Simin Liu1, Yuhui Xiong1,2, Erpeng Dai1,3, Jieying Zhang1, and Hua Guo1
1Center for Biomedical Imaging Research, Department of Biomedical Engineering, School of Medicine, Tsinghua University, Beijing, China, 2Neusoft Medical Systems Co., Ltd., Shanghai, China, 3Department of Radiology, Stanford University, Stanford, CA, United States
Synopsis
In EPI-based diffusion imaging, the geometric
distortions become more severe with increased image resolution. Various
post-processing methods have been proposed to correct for distortions, such as
the top-up method and the field-mapping method. Nonetheless,
for 3D isotropic high-resolution diffusion imaging, distortion correction
becomes more challenging due to decreased SNR. In this study, we applied a
modified distortion correction method, which was previously proposed for 2D imaging, to isotropic
high-resolution diffusion imaging using 3D simultaneous multi-slab (SMSlab) acquisition. The modified distortion correction method performed well in both
phantom and in vivo experiments. It also outperformed the conventional top-up
and field-mapping methods.
Introduction
In EPI acquisition, B0 inhomogeneity induced
distortions are manifested as geometric deformation and intensity variation. The
conventional field-mapping method 1 can correct the image deformation, but not
address the intensity variation problem. The conventional top-up method 2-5 can correct for both geometric deformation and
intensity variation. However, top-up may fail in regions with
low image SNR, rapidly varied local B0 inhomogeneity or severely piled-up pixels.

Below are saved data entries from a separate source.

Lemma compare2pow63_spec a rest : digits a -> length a = 19%nat ->
  (compare2pow63 (a ++ rest) ?= 0) = (dval 0 a ?= 2 ^ 63).
Proof.
  intros Ha Hl. destruct (split_at_nat 18 a) as [d Hd]; [lia|].
  set (b := firstn 18 a) in *. assert (Hb : length b = 18%nat) by (subst b; rewrite length_firstn; lia).
  assert (Hs : skipn 19 a = []) by (apply skipn_all2; lia). rewrite Hs in Hd.
  rewrite Hd in Ha |- *. apply Forall_app in Ha as [Hbd Hdd]. apply Forall_cons_iff in Hdd as [Hdd _].
  unfold compare2pow63. rewrite <- app_assoc. cbn [app].
  pose proof (compare2pow63_loop_spec b pow63 Hbd) as Hc.
  assert (Hp : digits pow63) by (repeat constructor; unfold is_digit; lia).
  specialize (Hc Hp Hb (d :: rest)).
  rewrite (rd_app_exact b d rest) by lia.
  rewrite dval_app. change (dval (dval 0 b) [d]) with (dval 0 b * 10 + d - 48).
  change (dval 0 pow63) with 922337203685477580 in Hc. unfold is_digit in Hdd.
  destruct (Z.eqb_spec (compare2pow63_loop 0 (b ++ d :: rest) pow63) 0) as [E|E].
  - rewrite E in Hc. change (0 ?= 0) with Eq in Hc. symmetry in Hc. apply Z.compare_eq_iff in Hc.
    rewrite Hc. change (2 ^ 63) with (922337203685477580 * 10 + 8).
    destruct (Z.compare_spec (d - 56) 0); symmetry;
      [apply Z.compare_eq_iff|apply Z.compare_lt_iff|apply Z.compare_gt_iff]; lia.
  - destruct (Z.lt_trichotomy (dval 0 b) 922337203685477580) as [H|[H|H]].
    + rewrite (proj2 (Z.compare_lt_iff _ _) H) in Hc. rewrite Hc. symmetry. apply Z.compare_lt_iff. lia.
    + rewrite H, Z.compare_refl in Hc. apply Z.compare_eq_iff in Hc. lia.
    + rewrite (proj2 (Z.compare_gt_iff _ _) H) in Hc. rewrite Hc. symmetry. apply Z.compare_gt_iff. lia.
Qed.

Lemma u64_small x : is_u64 x -> u64 x = x.
Proof. unfold is_u64, u64. intros. apply Z.mod_small. lia. Qed.

(** The digit loop of [sqlite3Atoi64]: the value is right while it fits, and
    the number of digits always is. *)
Lemma atoi64_digits_spec ds tr u i : digits ds ->
  match tr with [] => True | c :: _ => ~ is_digit c end -> 0 <= u ->
  exists w, atoi64_digits u i (ds ++ tr) = (w, i + Z.of_nat (length ds), tr) /\
    (dval u ds < 2 ^ 64 -> w = dval u ds).
Proof.
  intros Hd Htr. revert u i. induction Hd as [|c ds Hc Hds IH]; intros u i Hu; cbn [app].
  - exists u. destruct tr as [|c tr]; cbn [atoi64_digits].
    + split; [f_equal; f_equal; cbn; lia|reflexivity].
    + unfold is_digit in Htr. replace ((48 <=? c) && (c <=? 57)) with false
        by (symmetry; apply andb_false_iff; lia).
      split; [f_equal; f_equal; cbn; lia|reflexivity].
  - cbn [atoi64_digits]. unfold is_digit in Hc.
    replace ((48 <=? c) && (c <=? 57)) with true by (symmetry; apply andb_true_iff; lia).
    assert (Hn : 0 <= u64 (u * 10 + c - 48)) by (apply Z.mod_pos_bound; lia).
    destruct (IH (u64 (u * 10 + c - 48)) (i + 1) Hn) as (w & -> & Hw). exists w. split.
    + f_equal; f_equal. cbn [length]. lia.
    + change (dval u (c :: ds)) with (dval (u * 10 + c - 48) ds). intros Hlt.
      assert (E : u64 (u * 10 + c - 48) = u * 10 + c - 48).
      { apply u64_small. unfold is_u64. split; [lia|]. rewrite dval_acc in Hlt.
        pose proof (Z.pow_pos_nonneg 10 (Z.of_nat (length ds))). pose proof (dval_bound ds Hds). nia. }
      rewrite E in Hw. auto.
Qed.
(* ===== verification/Like.v ===== *)
(** * Like: the LIKE and GLOB operators

    Models [patternCompare], [sqlite3_strglob], [sqlite3_strlike] and
    [likeFunc] of [src/api-core/src/db/sqlite3.c] ([func.c]).  The patterns of
    the database searches ([SearchLogs]) are evaluated by this code.  A
    pointer into a text is the list of bytes from there to its end, so two
    pointers into one text are equal when the lists have the same length. *)

From Stdlib Require Import ZArith List Lia Bool.
Import ListNotations.
From S2P Require Import Prelude Ctype IntArith Utf.
#[local] Open Scope Z_scope.

(** ** The operation *)

Record compareInfo := mkCompareInfo { matchAll : Z; matchOne : Z; matchSet : Z; noCase : bool }.

Definition globInfo : compareInfo := mkCompareInfo 42 63 91 false.
Definition likeInfoNorm : compareInfo := mkCompareInfo 37 95 0 true.
Definition likeInfoAlt : compareInfo := mkCompareInfo 37 95 0 false.

Definition SQLITE_MATCH : Z := 0.
Definition SQLITE_NOMATCH : Z := 1.
Definition SQLITE_NOWILDCARDMATCH : Z := 2.

Definition Utf8Read (z : list Z) : Z * list Z :=
  if rd z 0 <? 0x80 then (rd z 0, tl z) else sqlite3Utf8Read z.

(** The loop that skips the wildcards after a [matchAll]: [inl] when it
    returns, [inr (c, zPattern, zString)] after it. *)
Fixpoint skip_wildcards (fuel : nat) (pInfo : compareInfo) (zPattern zString : list Z)
  : Z + Z * list Z * list Z :=
  match fuel with
  | O => inr (0, zPattern, zString)
  | S fuel' =>
      let '(c, zPattern) := Utf8Read zPattern in
      if (c =? matchAll pInfo) || ((c =? matchOne pInfo) && negb (matchOne pInfo =? 0)) then
        if c =? matchOne pInfo then
          let '(c2, zString) := sqlite3Utf8Read zString in
          if c2 =? 0 then inl SQLITE_NOWILDCARDMATCH
          else skip_wildcards fuel' pInfo zPattern zString
        else skip_wildcards fuel' pInfo zPattern zString
      else inr (c, zPattern, zString)
  end.
(** The search drops logs that are not duplicates: the primary key has the
    location, but the loop that joins the results compares time and frequency
    only, so a log that the channel search finds is missing from the answer when
    another place heard the same frequency at the same second. *)
Theorem search_drops_log : exists (db : list RadioLog) q lost,
  In lost (filterByChannelName (S := list_sql) true db q) /\
  ~ In lost (api_search (S := list_sql) true (fun _ => None) db q) /\
  forallb (fun x => negb (same_key x lost)) (api_search (S := list_sql) true (fun _ => None) db q) = true.
Proof.
  exists [log_a; log_b], [80; 111; 114; 116], log_b. split; [|split].
  - vm_compute. now left.
  - vm_compute. intros [H|[]]. discriminate H.
  - vm_compute. reflexivity.
Qed.
(* ===== verification/Agent.v ===== *)
(** * Agent: the database agent

    Models the [/api/agent/chat] handler of [src/api-core/src/main.cpp]: the
    conversation is sent to OpenAI with a description of the search tool, the
    searches it asks for are run on the log database, and their results are
    sent in a second request, whose answer is returned.

    [openai] is [callOpenAI]: the text of an answer, given the texts of the
    requests so far, the last one included.  A handler gives the texts it sent
    and its response; [None] inside is an exception.  [apiKey] is the value of
    the environment variable. *)

From Stdlib Require Import String.
From Stdlib Require Import ZArith List Lia Bool SpecFloat Permutation Sorted.
Import ListNotations.
From S2P Require Import Prelude Json JsonTypes RadioDb Gateway LogsApi.
#[local] Open Scope Z_scope.
#[local] Open Scope ag_scope.

(** ** Values *)

(** What a range-based [for] visits; it throws on a value that is no container. *)
Definition children (v : rvalue) : option (list rvalue) :=
  match v with JList l => Some l | JObj o => Some (map snd o) | _ => None end.
Fixpoint traverse {A B} (f : A -> option B) (l : list A) : option (list B) :=
  match l with
  | [] => Some []
  | a :: l' => let* b := f a in let* bs := traverse f l' in Some (b :: bs)
  end.

Record ToolCall := mkCall { call_id : text; call_type : text; call_name : text; call_arguments : text }.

Moreover, its computational complexity is high due to the complex estimation
and optimization of the displacement map. A modified distortion correction method 6 was proposed for 2D high-resolution diffusion
imaging. It combines the advantages of both the conventional field-mapping and
top-up methods while overcoming their deficiencies. In this study, we tested its
feasibility in isotropic high-resolution diffusion imaging using 3D
simultaneous multi-slab (SMSlab) 7,8 acquisition. Traditional field-mapping and top-up
methods were also compared.Methods
Data acquisition and reconstruction:
This study was approved by the local Institutional Review Board and written informed consents were obtained from the healthy volunteers. The phantom and
in vivo diffusion data were acquired using SMSlab with in-plane 4-shot
interleaved EPI, and a 32-channel head coil on a Philips 3.0T Ingenia CX MR
scanner (Philips Healthcare, Best, The Netherlands). Two protocols were
performed:
(1) 1.2 mm
isotropic: 10 slices per slab with 25% kz oversampling, FOV = 220×220×134 mm3,
6 diffusion directions, b = 600 s/mm2, TE/TR = 67/1500 ms, acquisition
time=7 min.
(2) 1 mm isotropic: 12 slices per
slab with 20% kz oversampling, FOV = 220×220×140 mm3,
1 diffusion direction, b = 1000 s/mm2, TE/TR = 79/1500 ms, acquisition
time = 2 min 24 s.
Other
parameters: 7×2 (RSMS
= 2) slabs in total, adjacent slabs were overlapped by 2 slices, partial
Fourier = 0.7, 1 b0 image, NSA = 1. Two opposite in-plane phase encoding (PE)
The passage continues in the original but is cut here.